News07 Mar 2004

Men Heptathlon 1000 metres


They say that the great champions are the ones who manage to win in adversity. Roman Sebrle must, therefore, be a truly great champion, as he came back from adversity on the second day of the heptathlon at the 10th IAAF World Indoor Championships here not only to regain the title he last won in 2001, but to set the second highest points tally in history.

It is not often that you see multi-eveners really gunning it in the final event of their ordeal, which indoors for men is the 1000m.

But today, Sebrle had little option, since he went into the final race 32 points behind Bryan Clay, of the United States. The Czech knew that Clay’s endurance could be tested, and he duly did so, leading his seven fellow metatheses from the gun, setting a pace that, if he could sustain it, could have even yielded the world record.

Through 200m in 31.41sec, 400m in 63.36 and 600m in 1min 35.92sec, Sebrle must have felt Clay’s gaze boring into the back of his neck, as the American stalked the Czech, carefully keeping the gap between them to less than the 3sec he could afford to yield.

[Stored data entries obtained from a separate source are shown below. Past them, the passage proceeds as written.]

Lemma leb_zero_cents c : leb (of_Q (cents c)) (of_Z 0) = (c <=? 0)%Z.
Proof.
  change (of_Z 0) with (Fin 0).
  destruct (Z.leb_spec c 0%Z) as [H|H].
  - destruct (Z.eq_dec c 0%Z) as [->|N]; [reflexivity|].
    assert (Hn : cents c < 0).
    { rewrite cents_eq. assert (c < 0)%Z by lia. rewrite Zlt_Qlt in H0.
      change (inject_Z 0) with 0 in H0. lra. }
    rewrite of_Q_neg by exact Hn.
    destruct (Qle_bool _ _); [reflexivity|]. simpl.
    apply Qle_bool_true. rewrite Qred_correct.
    assert (0 <= round_pos (- cents c)) by (apply round_pos_nonneg; lra). lra.
  - pose proof (cents_pos c H) as Hp. rewrite of_Q_pos by exact Hp.
    destruct (Qle_bool _ _); [reflexivity|]. simpl.
    apply Qle_bool_false. rewrite Qred_correct.
    assert (round_pos (cents 1) <= round_pos (cents c)).
    { apply round_pos_mono; [apply cents_pos; lia | apply cents_le; lia]. }
    pose proof round_pos_cent. lra.
Qed.

Lemma gtb_max_cents c :
  gtb (of_Q (cents c)) (of_Z 1000000000) = (100000000000 <? c)%Z.
Proof.
  change (of_Z 1000000000) with (Fin 1000000000). unfold gtb.
  destruct (Z.ltb_spec 100000000000%Z c) as [H|H].
  - assert (Hp : 0 < cents c) by (apply cents_pos; lia).
    rewrite of_Q_pos by exact Hp.
    destruct (Qle_bool _ _); [reflexivity|]. simpl.
    rewrite Qle_bool_false; [reflexivity|]. rewrite Qred_correct.
    assert (round_pos (cents 100000000001) <= round_pos (cents c)).
    { apply round_pos_mono; [apply cents_pos; lia | apply cents_le; lia]. }
    pose proof round_pos_above_max. lra.
  - destruct (Z.ltb_spec 0%Z c) as [H0|H0].
    + destruct (of_Q_cents_small c ltac:(lia)) as [-> [_ Hle]]. simpl.
      rewrite Qle_bool_true; [reflexivity|]. rewrite Qred_correct. exact Hle.
    + destruct (Z.eq_dec c 0%Z) as [->|N]; [reflexivity|].
      assert (Hn : cents c < 0).
      { rewrite cents_eq. assert (c < 0)%Z by lia. rewrite Zlt_Qlt in H1.
        change (inject_Z 0) with 0 in H1. lra. }
      rewrite of_Q_neg by exact Hn.
      destruct (Qle_bool _ _); [reflexivity|]. simpl.
      rewrite Qle_bool_true; [reflexivity|]. rewrite Qred_correct.
      assert (0 <= round_pos (- cents c)) by (apply round_pos_nonneg; lra). lra.
Qed.

Lemma ulp_exp_small x : 0 < x -> x < pow2 30 -> pow2 (ulp_exp x) <= 1 # 8388608.
Proof.
  intros Hx H. pose proof (ilog2_lt x 30 Hx H) as Hl.
  change (1 # 8388608) with (pow2 (-23)). apply pow2_le. unfold ulp_exp. lia.
Qed.

Lemma cents_lt_pow2_30 c : (c <= 100000000000)%Z -> cents c < pow2 30.
Proof.
  intros H. apply Qle_lt_trans with (cents 100000000000); [apply cents_le, H|].
  vm_compute. reflexivity.
Qed.

(** Two amounts of at most 10^9 that differ by a hundredth or more are read
    as different numbers, in the same order. *)
Lemma round_pos_cents_lt a b : (0 < a < b)%Z -> (b <= 100000000000)%Z ->
  round_pos (cents a) < round_pos (cents b).
Proof.
  intros [Ha Hab] Hb.
  assert (Hpa : 0 < cents a) by (apply cents_pos; lia).
  assert (Hpb : 0 < cents b) by (apply cents_pos; lia).
  pose proof (ulp_exp_small _ Hpa (cents_lt_pow2_30 a ltac:(lia))) as Ua.
  pose proof (ulp_exp_small _ Hpb (cents_lt_pow2_30 b Hb)) as Ub.
  destruct (round_pos_err (cents a)) as [Ea _].
  destruct (round_pos_err (cents b)) as [_ Eb].
  assert (Hd : cents a + (1 # 100) <= cents b).
  { rewrite !cents_eq. assert (a + 1 <= b)%Z by lia. rewrite Zle_Qle in H.
    rewrite inject_Z_plus in H. change (inject_Z 1) with 1 in H. lra. }
  lra.
Qed.

Lemma geb_cents a b : (0 <= a)%Z -> (0 < b <= 100000000000)%Z ->
  geb (of_Q (cents a)) (of_Q (cents b)) = (b <=? a)%Z.
Proof.
  intros Ha Hb. unfold geb.
  destruct (of_Q_cents_small b Hb) as [Eb [Hb0 Hb1]]. rewrite Eb.
  destruct (Z.eq_dec a 0%Z) as [->|Na].
  - change (of_Q (cents 0)) with (Fin 0). simpl.
    rewrite Qle_bool_false by (rewrite Qred_correct; exact Hb0).
    symmetry. apply Z.leb_gt. lia.
  - assert (Hpa : 0 < cents a) by (apply cents_pos; lia).
    assert (Hpb : 0 < cents b) by (apply cents_pos; lia).
    rewrite of_Q_pos by exact Hpa.
    destruct (Z.leb_spec b a) as [H|H].
    + assert (round_pos (cents b) <= round_pos (cents a))
        by (apply round_pos_mono; [exact Hpb | apply cents_le, H]).
      destruct (Qle_bool _ _); [reflexivity|]. simpl.
      apply Qle_bool_true. rewrite !Qred_correct. assumption.
    + pose proof (round_pos_cents_lt a b ltac:(lia) ltac:(lia)) as Hlt.
      pose proof pow2_1024_big.
      rewrite Qle_bool_false by lra. simpl.
      apply Qle_bool_false. rewrite !Qred_correct. exact Hlt.
Qed.


(** Rounding depends on the value only, not on the fraction that denotes
    it. *)
Lemma ilog2_proper x y : 0 < x -> x == y -> ilog2 x = ilog2 y.
Proof.
  intros Hx E. assert (Hy : 0 < y) by lra.
  destruct (ilog2_spec x Hx) as [A B]. destruct (ilog2_spec y Hy) as [C D].
  assert (H1 : pow2 (ilog2 x) < pow2 (ilog2 y + 1)) by lra.
  assert (H2 : pow2 (ilog2 y) < pow2 (ilog2 x + 1)) by lra.
  apply pow2_lt_inv in H1, H2. lia.
Qed.

Lemma rne_proper t u : t == u -> rne t = rne u.
Proof. intros E. apply Z.le_antisymm; apply rne_mono; lra. Qed.

Lemma round_pos_proper x y : 0 < x -> x == y -> round_pos x == round_pos y.
Proof.
  intros Hx E. unfold round_pos, ulp_exp. rewrite (ilog2_proper x y Hx E).
  set (q := (Z.max (ilog2 y) (-1022) - 52)%Z).
  rewrite (rne_proper (x / pow2 q) (y / pow2 q)); [reflexivity|].
  apply Qmult_comp; [exact E|reflexivity].
Qed.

But going into the final two laps, the young American began to crack. The gap began to widen, and with a lap to go, Sebrle was six seconds clear of his rival.

Sebrle sprinted into the home straight as if his very life depended upon it, collapsing in an exhausted heap on the track after stopping the clock at 2:39.67, and a final total of 6438pts, a European record.

Clay came home, to his immense credit after two demanding days, with yet another personal best, of 2:49.41, for a final score of 6365 - significantly, four points better than his US team mate, Tom Pappas, scored in winning the title in Birmingham a year ago.

Lev Lobodin, from Russia, confirmed his bronze medal, with a final score of 6203.